Based on four measures of risk -- the Volatility Index (VIX), the price of gold relative to silver, 3-month Eurodollar less 3-month Treasury bill rates (TED spread), and Bloomberg’s U.S. Financial Conditions Index, which “combines yield spreads and indices from the money markets, equity markets, and bond markets into a normalized index” -- conditions are supposedly back to where they were before Lehman Brothers failed. Yet even a cursory look around reveals that many markets remain broken or are shadows of their former selves, while the real economy is anything but sound. Maybe the optimists have been smoking a few too many of those green shoots?

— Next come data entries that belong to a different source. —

Lemma proc_freepagetable_ok pt sz tf s free :
  kmem_ok s free → utable (ram s) pt sz tf free →
  ∃ s' free', proc_freepagetable pt sz s = Ok tt s' ∧
    pool_step (owns (ram s) pt) none s free s' free'.
Proof.
  intros Hk [Has Hsz Hs Htr Htf].
  destruct top_pages as (Hne & Ht1 & Ht2 & Ha1 & Ha2).
  destruct (uvmunmap_top pt TRAMPOLINE s free) as (s1 & Hrun1 & [Has1 Hp1 Hv1] & Hpte1);
    [done|done|done|done|rewrite Htr; apply mk_pte_V|rewrite Htr, mk_pte_flags; by vm_compute|].
  assert (Htf1 : pte_at (ram s1) pt TRAPFRAME = mk_pte tf (Z.lor PTE_R PTE_W)).
  { rewrite Hpte1, decide_False by (done || congruence). done. }
  destruct (uvmunmap_top pt TRAPFRAME s1 free) as (s2 & Hrun2 & [Has2 Hp2 Hv2] & Hpte2);
    [apply Hp1|done|done|done|rewrite Htf1; apply mk_pte_V|rewrite Htf1, mk_pte_flags; by vm_compute|].
  destruct (uvmfree_ok pt sz s2 free) as (s3 & f3 & Hrun3 & Hp3);
    [apply Hp2|done| |done| |].
  - apply (sized_ext (ram s1)); [done|]. by apply (sized_ext (ram s)).
  - intros va Hva. assert (0 ≤ va < MAXVA) by (rewrite TRAPFRAME_val in *; lia).
    rewrite Hpte2 by done. case_if; [done|]. rewrite Hpte1 by done. case_if; [done|].
    by destruct (top_cases va Hva).
  - exists s3, f3. split.
    + unfold proc_freepagetable. by rewrite (bind_Ok _ _ _ _ _ Hrun1), (bind_Ok _ _ _ _ _ Hrun2).
    + by eapply pool_step_trans, pool_step_trans.
Qed.

Lemma uvmfree_empty pt s free :
  kmem_ok s free → aspace (ram s) pt free → unmapped (ram s) pt →
  ∃ s' free', uvmfree (E := E) pt 0 s = Ok tt s' ∧ pool_step (owns (ram s) pt) none s free s' free'.
Proof.
  intros Hk Has Hu. apply uvmfree_ok; [done|done| |by rewrite TRAPFRAME_val|].
  - apply sized_0. intros va Hva. apply Hu. rewrite TRAPFRAME_val, MAXVA_val in *. lia.
  - intros va Hva. apply Hu. rewrite TRAPFRAME_val in *. lia.
Qed.

Lemma proc_pagetable_ok tf s free :
  kmem_ok s free → 0 ≤ tf < 2 ^ 56 → 0 ≤ sym_trampoline < 2 ^ 56 →
  ∃ r s' free', proc_pagetable tf s = Ok r s' ∧
    ((r = 0 ∧ pool_step none none s free s' free' ∧ (length free ≤ 5)%nat) ∨
     (r ≠ 0 ∧ utable (ram s') r 0 tf free' ∧ pool_step none (owns (ram s') r) s free s' free' ∧
      (length free ≤ length free' + 5)%nat)).
Proof.
  intros Hk Htf Htr. destruct top_pages as (Hne & Ht1 & Ht2 & Ha1 & Ha2).
  assert (H0M : 0 ≤ TRAPFRAME) by done.
  unfold proc_pagetable.
  destruct (uvmcreate_ok s free Hk) as [[-> Hrun]|(pt & ps & s0 & -> & Hrun & Hp0 & Has0 & Hpte0 & Hps0)];
    rewrite (bind_Ok _ _ _ _ _ Hrun).
  { exists 0, s, []. split; [done|]. left. split_and!; [done|by constructor|simpl; lia]. }
  rewrite (proj2 (Z.eqb_neq pt 0)) by done.
  destruct (mappages_top pt TRAMPOLINE sym_trampoline (Z.lor PTE_R PTE_X) s0 ps)
    as (b1 & s1 & f1 & Hrun1 & [Has1 Hps1 Hv1] & Hf1 & Hc1 & Hpte1); try done; [apply Hps0|by rewrite Hpte0|].
  rewrite (bind_Ok _ _ _ _ _ Hrun1). assert (Hps01 := pool_step_trans _ _ _ _ _ _ _ _ _ Hps0 Hps1).
  destruct b1; cbv iota; [change (0 <? 0) with false|change (-1 <? 0) with true]; cbv iota; cycle 1.
  { destruct (uvmfree_empty pt s1 f1) as (s2 & f2 & Hrun2 & Hps2); [apply Hps1|done| |].
    - intros va Hva. by rewrite Hpte1, Hpte0.
    - exists 0, s2, f2. rewrite (bind_Ok _ _ _ _ _ Hrun2). split; [done|]. left. split_and!; [done|by eapply pool_step_trans|].
      rewrite (Hf1 eq_refl) in Hc1. simpl in *. lia. }
  destruct (mappages_top pt TRAPFRAME tf (Z.lor PTE_R PTE_W) s1 f1)
    as (b2 & s2 & f2 & Hrun2 & [Has2 Hps2 Hv2] & Hf2 & Hc2 & Hpte2); try done.
  { apply Hps1. }
  { rewrite Hpte1, decide_False, Hpte0 by (done || congruence). done. }
  rewrite (bind_Ok _ _ _ _ _ Hrun2). assert (Hps02 := pool_step_trans _ _ _ _ _ _ _ _ _ Hps01 Hps2).
  destruct b2; cbv iota; [change (0 <? 0) with false|change (-1 <? 0) with true]; cbv iota.
  - exists pt, s2, f2. split; [done|]. right. split_and!; [done| |done|simpl; lia]. constructor; [done|done| | |].
    + apply sized_0. intros va Hva. assert (0 ≤ va < MAXVA) by (rewrite TRAPFRAME_val, MAXVA_val in *; lia).
      rewrite Hpte2, decide_False, Hpte1, decide_False, Hpte0; try done; by apply top_not_user.
    + rewrite Hpte2, decide_False, Hpte1, decide_True by done. done.
    + rewrite Hpte2, decide_True by done. done.
  - destruct (uvmunmap_top pt TRAMPOLINE s2 f2) as (s3 & Hrun3 & [Has3 Hps3 Hv3] & Hpte3); try done.
    { apply Hps2. }
    { rewrite Hpte2, Hpte1, decide_True by done. apply mk_pte_V. }
    { rewrite Hpte2, Hpte1, decide_True, mk_pte_flags by done. by vm_compute. }
    destruct (uvmfree_empty pt s3 f2) as (s4 & f4 & Hrun4 & Hps4); [apply Hps3|done| |].
    { intros va Hva. rewrite Hpte3 by done. case_if; [done|].
      by rewrite Hpte2, Hpte1, decide_False, Hpte0. }
    exists 0, s4, f4. rewrite (bind_Ok _ _ _ _ _ Hrun3), (bind_Ok _ _ _ _ _ Hrun4).
    split; [done|]. left. split_and!; [done|by eapply pool_step_trans, pool_step_trans|].
    rewrite (Hf2 eq_refl) in Hc2. simpl in *. lia.
Qed.
End Pagetable.
(* ===== verification/Asm.v ===== *)
(** * The assembly code (src/kernel/swtch.S, trampoline.S, kernelvec.S, entry.S,
    src/user/initcode.S, usys.pl)

    Each routine is the list of its instructions, in the order of the source,
    and [run_asm] runs them.  A core is its registers, its control registers
    and the memory.  Addresses go through [tr], the translation that the
    hardware does with the page table in satp.  What a called C function does to
    the core, and what a system call does, are arguments. *)

From S2P Require Import Prelude Mem Riscv Kstate.

Module Reg.
Inductive reg :=
| zero | ra | sp | gp | tp | t0 | t1 | t2 | s0 | s1 | a0 | a1 | a2 | a3 | a4 | a5 | a6 | a7
| s2 | s3 | s4 | s5 | s6 | s7 | s8 | s9 | s10 | s11 | t3 | t4 | t5 | t6.
End Reg.
#[export] Instance reg_eq_dec : EqDecision Reg.reg.
Proof. solve_decision. Defined.

Module Csr.
Inductive csr :=
| sscratch | mscratch | satp | mhartid | sip | sie | mie | sstatus | mstatus | mepc | sepc | stvec | mtvec
| medeleg | mideleg | scause | stval | mcounteren | time.
End Csr.
#[export] Instance csr_eq_dec : EqDecision Csr.csr.
Proof. solve_decision. Defined.

(** ** The machine *)

Record core := mkCore {
  x_reg : Reg.reg → Z;
  x_csr : Csr.csr → Z;
  x_mem : gmap Z byte
}.
#[export] Instance set_x_reg : Setter x_reg := λ f r, mkCore (f (x_reg r)) (x_csr r) (x_mem r).
#[export] Instance set_x_csr : Setter x_csr := λ f r, mkCore (x_reg r) (f (x_csr r)) (x_mem r).
#[export] Instance set_x_mem : Setter x_mem := λ f r, mkCore (x_reg r) (x_csr r) (f (x_mem r)).

Definition reg_get (r : Reg.reg) (c : core) : Z := if decide (r = Reg.zero) then 0 else x_reg c r.
Definition reg_set (r : Reg.reg) (v : Z) (c : core) : core := c <| x_reg ::= λ f q, if decide (q = r) then v else f q |>.
Definition csr_set (r : Csr.csr) (v : Z) (c : core) : core := c <| x_csr ::= λ f q, if decide (q = r) then v else f q |>.

Module Instr.
Inductive instr :=
| sd (r : Reg.reg) (off : Z) (base : Reg.reg)
| ld (r : Reg.reg) (off : Z) (base : Reg.reg)
| addi (rd rs : Reg.reg) (imm : Z)
| add (rd rs1 rs2 : Reg.reg)
| mul (rd rs1 rs2 : Reg.reg)
| li (rd : Reg.reg) (imm : Z)
| la (rd : Reg.reg) (sym : string)
| csrrw (rd : Reg.reg) (c : Csr.csr) (rs : Reg.reg)
| csrr (rd : Reg.reg) (c : Csr.csr)
| csrw (c : Csr.csr) (rs : Reg.reg)
| sfence_vma
| call (sym : string)
| ecall
| j (sym : string)
| jr (r : Reg.reg)
| ret
| sret
| mret.
End Instr.

(** where the control goes *)
Inductive stop := Falls | Goto (sym : string) | JumpTo (pc : Z) | SRet | MRet.

Section Exec.
Context (tr : Z → Z → Z) (symbol : string → Z) (callee : string → core → core) (kernel : core → core).

Definition address (off : Z) (base : Reg.reg) (c : core) : Z := tr (x_csr c Csr.satp) (u64 (reg_get base c + off)).
Fixpoint run_asm (p : list Instr.instr) (c : core) : stop * core :=
  match p with
  | [] => (Falls, c)
  | i :: p' =>
      match i with
      | Instr.sd r off base => run_asm p' (c <| x_mem ::= st64 (address off base c) (reg_get r c) |>)
      | Instr.ld r off base => run_asm p' (reg_set r (ld64 (x_mem c) (address off base c)) c)
      | Instr.addi rd rs imm => run_asm p' (reg_set rd (u64 (reg_get rs c + imm)) c)
      | Instr.add rd rs1 rs2 => run_asm p' (reg_set rd (u64 (reg_get rs1 c + reg_get rs2 c)) c)
      | Instr.mul rd rs1 rs2 => run_asm p' (reg_set rd (u64 (reg_get rs1 c * reg_get rs2 c)) c)
      | Instr.li rd imm => run_asm p' (reg_set rd (u64 imm) c)
      | Instr.la rd s => run_asm p' (reg_set rd (symbol s) c)
      | Instr.csrrw rd r rs => run_asm p' (csr_set r (reg_get rs c) (reg_set rd (x_csr c r) c))
      | Instr.csrr rd r => run_asm p' (reg_set rd (x_csr c r) c)
      | Instr.csrw r rs => run_asm p' (csr_set r (reg_get rs c) c)
      | Instr.sfence_vma => run_asm p' c
      | Instr.call s => run_asm p' (callee s c)
      | Instr.ecall => run_asm p' (kernel c)
      | Instr.j s => (Goto s, c)
      | Instr.jr r => (JumpTo (reg_get r c), c)
      | Instr.ret => (JumpTo (reg_get Reg.ra c), c)
      | Instr.sret => (SRet, c)
      | Instr.mret => (MRet, c)
      end
  end.
End Exec.

(** ** The code *)

Module Code.
Import Reg Csr Instr.

(** *** swtch.S *)
Definition swtch : list instr :=
  [sd ra 0 a0; sd sp 8 a0; sd s0 16 a0; sd s1 24 a0; sd s2 32 a0; sd s3 40 a0; sd s4 48 a0; sd s5 56 a0; sd s6 64 a0;
   sd s7 72 a0; sd s8 80 a0; sd s9 88 a0; sd s10 96 a0; sd s11 104 a0; ld ra 0 a1; ld sp 8 a1; ld s0 16 a1;
   ld s1 24 a1; ld s2 32 a1; ld s3 40 a1; ld s4 48 a1; ld s5 56 a1; ld s6 64 a1; ld s7 72 a1; ld s8 80 a1;
   ld s9 88 a1; ld s10 96 a1; ld s11 104 a1; ret].
Definition startCalcSize : list instr := [li a7 (sysnum SYS_sigret); ecall].

(** *** trampoline.S *)
Definition uservec : list instr :=
  [csrrw a0 sscratch a0; sd ra 40 a0; sd sp 48 a0; sd gp 56 a0; sd tp 64 a0; sd t0 72 a0; sd t1 80 a0; sd t2 88 a0;
   sd s0 96 a0; sd s1 104 a0; sd a1 120 a0; sd a2 128 a0; sd a3 136 a0; sd a4 144 a0; sd a5 152 a0; sd a6 160 a0;
   sd a7 168 a0; sd s2 176 a0; sd s3 184 a0; sd s4 192 a0; sd s5 200 a0; sd s6 208 a0; sd s7 216 a0; sd s8 224 a0;
   sd s9 232 a0; sd s10 240 a0; sd s11 248 a0; sd t3 256 a0; sd t4 264 a0; sd t5 272 a0; sd t6 280 a0;
   csrr t0 sscratch; sd t0 112 a0; ld sp 8 a0; ld tp 32 a0; ld t0 16 a0; ld t1 0 a0; csrw satp t1;
   sfence_vma; jr t0].
Definition userret : list instr :=
  [csrw satp a1; sfence_vma; ld t0 112 a0; csrw sscratch t0; ld ra 40 a0; ld sp 48 a0; ld gp 56 a0;
   ld tp 64 a0; ld t0 72 a0; ld t1 80 a0; ld t2 88 a0; ld s0 96 a0; ld s1 104 a0; ld a1 120 a0; ld a2 128 a0;
   ld a3 136 a0; ld a4 144 a0; ld a5 152 a0; ld a6 160 a0; ld a7 168 a0; ld s2 176 a0; ld s3 184 a0; ld s4 192 a0;
   ld s5 200 a0; ld s6 208 a0; ld s7 216 a0; ld s8 224 a0; ld s9 232 a0; ld s10 240 a0; ld s11 248 a0; ld t3 256 a0;
   ld t4 264 a0; ld t5 272 a0; ld t6 280 a0; csrrw a0 sscratch a0; sret].

(** *** kernelvec.S *)
Definition kernelvec : list instr :=
  [addi sp sp (-256); sd ra 0 sp; sd sp 8 sp; sd gp 16 sp; sd tp 24 sp; sd t0 32 sp; sd t1 40 sp; sd t2 48 sp;
   sd s0 56 sp; sd s1 64 sp; sd a0 72 sp; sd a1 80 sp; sd a2 88 sp; sd a3 96 sp; sd a4 104 sp; sd a5 112 sp;
   sd a6 120 sp; sd a7 128 sp; sd s2 136 sp; sd s3 144 sp; sd s4 152 sp; sd s5 160 sp; sd s6 168 sp; sd s7 176 sp;
   sd s8 184 sp; sd s9 192 sp; sd s10 200 sp; sd s11 208 sp; sd t3 216 sp; sd t4 224 sp; sd t5 232 sp; sd t6 240 sp;
   call "kerneltrap"; ld ra 0 sp; ld sp 8 sp; ld gp 16 sp; ld t0 32 sp; ld t1 40 sp; ld t2 48 sp; ld s0 56 sp;
   ld s1 64 sp; ld a0 72 sp; ld a1 80 sp; ld a2 88 sp; ld a3 96 sp; ld a4 104 sp; ld a5 112 sp; ld a6 120 sp;
   ld a7 128 sp; ld s2 136 sp; ld s3 144 sp; ld s4 152 sp; ld s5 160 sp; ld s6 168 sp; ld s7 176 sp; ld s8 184 sp;
   ld s9 192 sp; ld s10 200 sp; ld s11 208 sp; ld t3 216 sp; ld t4 224 sp; ld t5 232 sp; ld t6 240 sp;
   addi sp sp 256; sret].
Definition timervec : list instr :=
  [csrrw a0 mscratch a0; sd a1 0 a0; sd a2 8 a0; sd a3 16 a0; ld a1 24 a0; ld a2 32 a0; ld a3 0 a1; add a3 a3 a2;
   sd a3 0 a1; li a1 2; csrw sip a1; ld a3 16 a0; ld a2 8 a0; ld a1 0 a0; csrrw a0 mscratch a0; mret].

(** *** entry.S *)
Definition _entry : list instr :=
  [la sp "stack0"; li a0 (1024 * 4); csrr a1 mhartid; addi a1 a1 1; mul a0 a0 a1; add sp sp a0; call "start"; j "spin"].

(** *** initcode.S, after its label start, and after exit *)
Definition start : list instr := [la a0 "init"; la a1 "argv"; li a7 (sysnum SYS_exec); ecall].
Definition exit : list instr := [li a7 (sysnum SYS_exit); ecall; j "exit"].

(** *** usys.pl *)
Definition entry (n : sysno) : list instr := [li a7 (sysnum n); ecall; ret].
Definition stubs : list (string * list instr) := prod_map id entry <$>
  [("fork", SYS_fork); ("exit", SYS_exit); ("wait", SYS_wait); ("pipe", SYS_pipe); ("read", SYS_read);
   ("write", SYS_write); ("close", SYS_close); ("kill", SYS_kill); ("exec", SYS_exec); ("open", SYS_open);
   ("mknod", SYS_mknod); ("unlink", SYS_unlink); ("fstat", SYS_fstat); ("link", SYS_link); ("mkdir",
   SYS_mkdir); ("chdir", SYS_chdir); ("dup", SYS_dup); ("getpid", SYS_getpid); ("sbrk", SYS_sbrk); ("sleep",
   SYS_sleep); ("uptime", SYS_uptime); ("sigprocmask", SYS_sigprocmask); ("sigaction", SYS_sigaction);
   ("sigret", SYS_sigret); ("kthread_create", SYS_kthread_create); ("kthread_id", SYS_kthread_id);
   ("kthread_exit", SYS_kthread_exit); ("kthread_join", SYS_kthread_join); ("bsem_alloc", SYS_bsem_alloc);
   ("bsem_free", SYS_bsem_free); ("bsem_down", SYS_bsem_down); ("bsem_up", SYS_bsem_up)].
End Code.
(** ** Traps from the kernel *)

Module KernelSpec.
Import Reg.
Definition frame_layout : layout :=
  [(ra, 0); (sp, 8); (gp, 16); (tp, 24); (t0, 32); (t1, 40); (t2, 48); (s0, 56); (s1, 64); (a0, 72); (a1, 80); (a2, 88); (a3, 96);
   (a4, 104); (a5, 112); (a6, 120); (a7, 128); (s2, 136); (s3, 144); (s4, 152); (s5, 160); (s6, 168); (s7, 176); (s8, 184); (s9, 192);
   (s10, 200); (s11, 208); (t3, 216); (t4, 224); (t5, 232); (t6, 240)].
Definition restored : layout := filter (λ x, x.1 ≠ tp) frame_layout.
Lemma frame_laid_out : laid_out 256 frame_layout.
Proof. apply laid_out_check. by vm_compute. Qed.
Lemma restored_laid_out : laid_out 256 restored.
Proof. apply laid_out_check. by vm_compute. Qed.
Lemma kernelvec_blocks : Code.kernelvec = Instr.addi sp sp (-256) :: saves sp frame_layout ++
  Instr.call "kerneltrap" :: loads sp restored ++ [Instr.addi sp sp 256; Instr.sret].
Proof. by vm_compute. Qed.
Lemma restored_total r : r ≠ zero → r ≠ tp → ∃ o, (r, o) ∈ restored ∧ (r, o) ∈ frame_layout.
Proof.
  intros Hr Ht. destruct (list_find (λ x, x.1 = r) frame_layout) as [[i [r' o]]|] eqn:E; [|by destruct r].
  apply list_find_Some in E as (E & <- & _). exists o. apply list_elem_of_lookup_2 in E. split; [|done]. by apply list_elem_of_filter.
Qed.
End KernelSpec.

(** what the calling convention says of [f], called with the frame at [pa] on top of
    its stack: it gives the stack pointer back and leaves the frame alone *)
Definition conventional (f : core → core) (pa : Z) : Prop := ∀ c,
  reg_get Reg.sp (f c) = reg_get Reg.sp c ∧ x_csr (f c) Csr.satp = x_csr c Csr.satp ∧
  ∀ x, pa ≤ x < pa + 256 → ld8 (x_mem (f c)) x = ld8 (x_mem c) x.


(** ** Cores for the witnesses *)

Module Demo.
(** each register holds its place in this list *)
Definition order : list Reg.reg := TrapSpec.trapframe_layout.*1.
Definition regs (r : Reg.reg) : Z := match list_find (λ q, q = r) order with Some (i, _) => 100 + Z.of_nat i | None => 0 end.
Definition put (r : Reg.reg) (v : Z) (f : Reg.reg → Z) (q : Reg.reg) : Z := if decide (q = r) then v else f q.
Definition no_csr (r : Csr.csr) : Z := 0.
(** the context at 0x2000 has the register [r] of offset [o] hold [o] *)
Definition other_context : gmap Z byte := foldr (λ x m, st64 (0x2000 + x.2) x.2 m) ∅ SwtchSpec.context_layout.
Definition before_swtch : core := mkCore (put Reg.a0 0x1000 (put Reg.a1 0x2000 regs)) no_csr other_context.
Lemma swtch_switches_witness : ∃ c', run_asm (λ _ a, a) (λ _, 0) (λ _, id) id Code.swtch before_swtch = (JumpTo 0, c') ∧
  context_of c' = mkContext 0 8 [16; 24; 32; 40; 48; 56; 64; 72; 80; 88; 96; 104] ∧ context_at (x_mem c') 0x1000 = context_of before_swtch.
Proof.
  assert (Ec : context_at (x_mem before_swtch) 0x2000 = mkContext 0 8 [16; 24; 32; 40; 48; 56; 64; 72; 80; 88; 96; 104]) by (by vm_compute).
  destruct (swtch_switches (λ _ a, a) (λ _, 0) (λ _, id) id before_swtch 0x1000 0x2000) as (c' & H1 & H2 & H3 & _).
  - intros r. destruct r; (split; by vm_compute).
  - done.
  - done.
  - lia.
  - intros o H1 H2. apply u64_small. lia.
  - intros o H1 H2. apply u64_small. lia.
  - rewrite Ec in H1, H2. exists c'. split_and!; [exact H1|exact H2|exact H3].
Defined.

(** the user page table 1 maps the page at [TRAPFRAME] to the page at 0x4000 *)
Definition mmu (satp a : Z) : Z := if (satp =? 1) && (TRAPFRAME <=? a) then a - TRAPFRAME + 0x4000 else a.
Definition in_user : core := mkCore regs (λ r, if decide (r = Csr.sscratch) then TRAPFRAME else if decide (r = Csr.satp) then 1 else 0)
  (st64 0x4000 2 (st64 0x4008 0x9000 (st64 0x4010 0x80000000 (st64 0x4020 0 ∅)))).
Lemma trap_roundtrip_witness : ∃ c1, run_asm mmu (λ _, 0) (λ _, id) id Code.uservec in_user = (JumpTo 0x80000000, c1) ∧
  reg_get Reg.sp c1 = 0x9000 ∧ x_csr c1 Csr.satp = 2 ∧ ld64 (x_mem c1) (0x4000 + TF_A7) = regs Reg.a7 ∧
  ∃ c3, run_asm mmu (λ _, 0) (λ _, id) id Code.userret (reg_set Reg.a0 TRAPFRAME (reg_set Reg.a1 1 c1)) = (SRet, c3) ∧
    ∀ r, reg_get r c3 = reg_get r in_user.
Proof.
  destruct (trap_roundtrip mmu (λ _, 0) (λ _, id) id 1 TRAPFRAME 0x4000 in_user) as (c1 & H1 & H2 & H3 & _ & H4 & _ & H5).
  - intros o Ho Hn. unfold TF_SIZE in Hn. rewrite u64_small by (change TRAPFRAME with 0x3fffffe000; lia).
    unfold mmu. cbn [Z.eqb andb Pos.eqb]. rewrite (proj2 (Z.leb_le _ _)) by lia. lia.
  - done.
  - intros r. destruct r; (split; by vm_compute).
  - done.
  - done.
  - exists c1. split_and!; [exact H1|exact H3|exact H4|rewrite (H2 Reg.a7) by (apply (bool_decide_unpack _); by vm_compute); reflexivity|].
    destruct (H5 (reg_set Reg.a0 TRAPFRAME (reg_set Reg.a1 1 c1))) as (c3 & H6 & H7 & _); [reflexivity|reflexivity|reflexivity|]. exists c3. split; [exact H6|exact H7].
Defined.

(** a handler that clobbers a0 and moves to hart 5 *)
Definition handler (s : string) (c : core) : core := reg_set Reg.a0 77 (reg_set Reg.tp 5 c).
Definition in_kernel : core := mkCore (put Reg.sp 0x9000 regs) no_csr ∅.
End Demo.
(* ===== verification/Proc.v ===== *)
(** * Processes and threads (src/kernel/proc.c, allocation and life cycle)

    The functions that allocate and free process and thread slots, and
    [fork], [exit], [wait], [kill] and the scheduler, on the kernel state.
    [sched] is the only place where a thread gives up the hart: it raises the
    event [EvSched], and continues in whatever state the scheduler resumes it
    in.  What proc.c needs of the file system is the interface [FileSys]. *)

From S2P Require Import Prelude Mem Riscv Kalloc Vm Uvm Pagetable Kstate Spinlock.

Class FileSys (F : Type) := {
  filedup : Z → K F Z;           (* file.c *)
  fileclose : Z → K F unit;      (* file.c *)
  idup : Z → K F Z;              (* fs.c *)
  iput : Z → K F unit;           (* fs.c *)
  namei : list byte → K F Z;     (* fs.c *)
  fsinit : Z → K F unit;         (* fs.c *)
  begin_op : K F unit;           (* log.c *)
  end_op : K F unit              (* log.c *)
}.

Section Proc.
Context {F : Type} `{KernelSymbols}.

(** ** The running process and thread *)

Definition myproc : K F (option nat) :=
  push_off ;;;
  let* p := get_hart h_proc in
  pop_off ;;;
  ret p.

Definition mythread : K F (option (nat * nat)) :=
  push_off ;;;
  let* t := get_hart h_thread in
  pop_off ;;;
  ret t.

It doesn’t take much to get equity investors excited, of course. Even though the good news is hard to find and other developments -- like the fact that bond yields are surging and the difference between short and long-term rates has widened to a record extreme -- threaten to stop any hint of a recovery dead in its tracks, bullishness keeps rising along with share prices. Based on recent history, however, the optimism of individual investors has just reached a bearishly contrarian extreme.
Not surprisingly, the combination of short-covering and greater-fool buying, along with the trillions of dollars Washington has been handing over to banks and other financial institutions, has been a short-term boon for the share prices of the firms that helped get us to where we are today. That difference can be tracked using a benchmark measure known as the NASDAQ OMX Government Relief Index, which is designed to mirror the performance of US listed firms that are participating in the TARP or other direct government investment programs or government loans, according to Bloomberg.
(Hat tip to Clusterstock)
Finally, for those who are technically inclined, it’s worth noting that while the MSCI Emerging Markets Index remains 40% below its absolute peak, the global benchmark is now at the November 2007 - May 2008 resistance levels relative to the World Index that marked the end of the global equity bull market.
Stocks ended higher, despite the ongoing meltdown in bond prices. Gains were paced by strength in technology and oil shares as well as a rebound in the banking sector.
At the close, the Dow Jones Industrial Average was up 74.96, or 0.9%, to 8,750.24. The S&P 500 Index gained 10.7, or 1.2%, to 942.46. The Nasdaq Composite Index rose 24.10, or 1.3%, to 1,850.02.
August gold futures climbed 16.70 to $982.30, while the U.S. Dollar index shed 0.2%. Ten-year Treasury yields surged 17 basis points to 3.71% and June WTI crude oil futures jumped $2.69 to $68.81/bbl.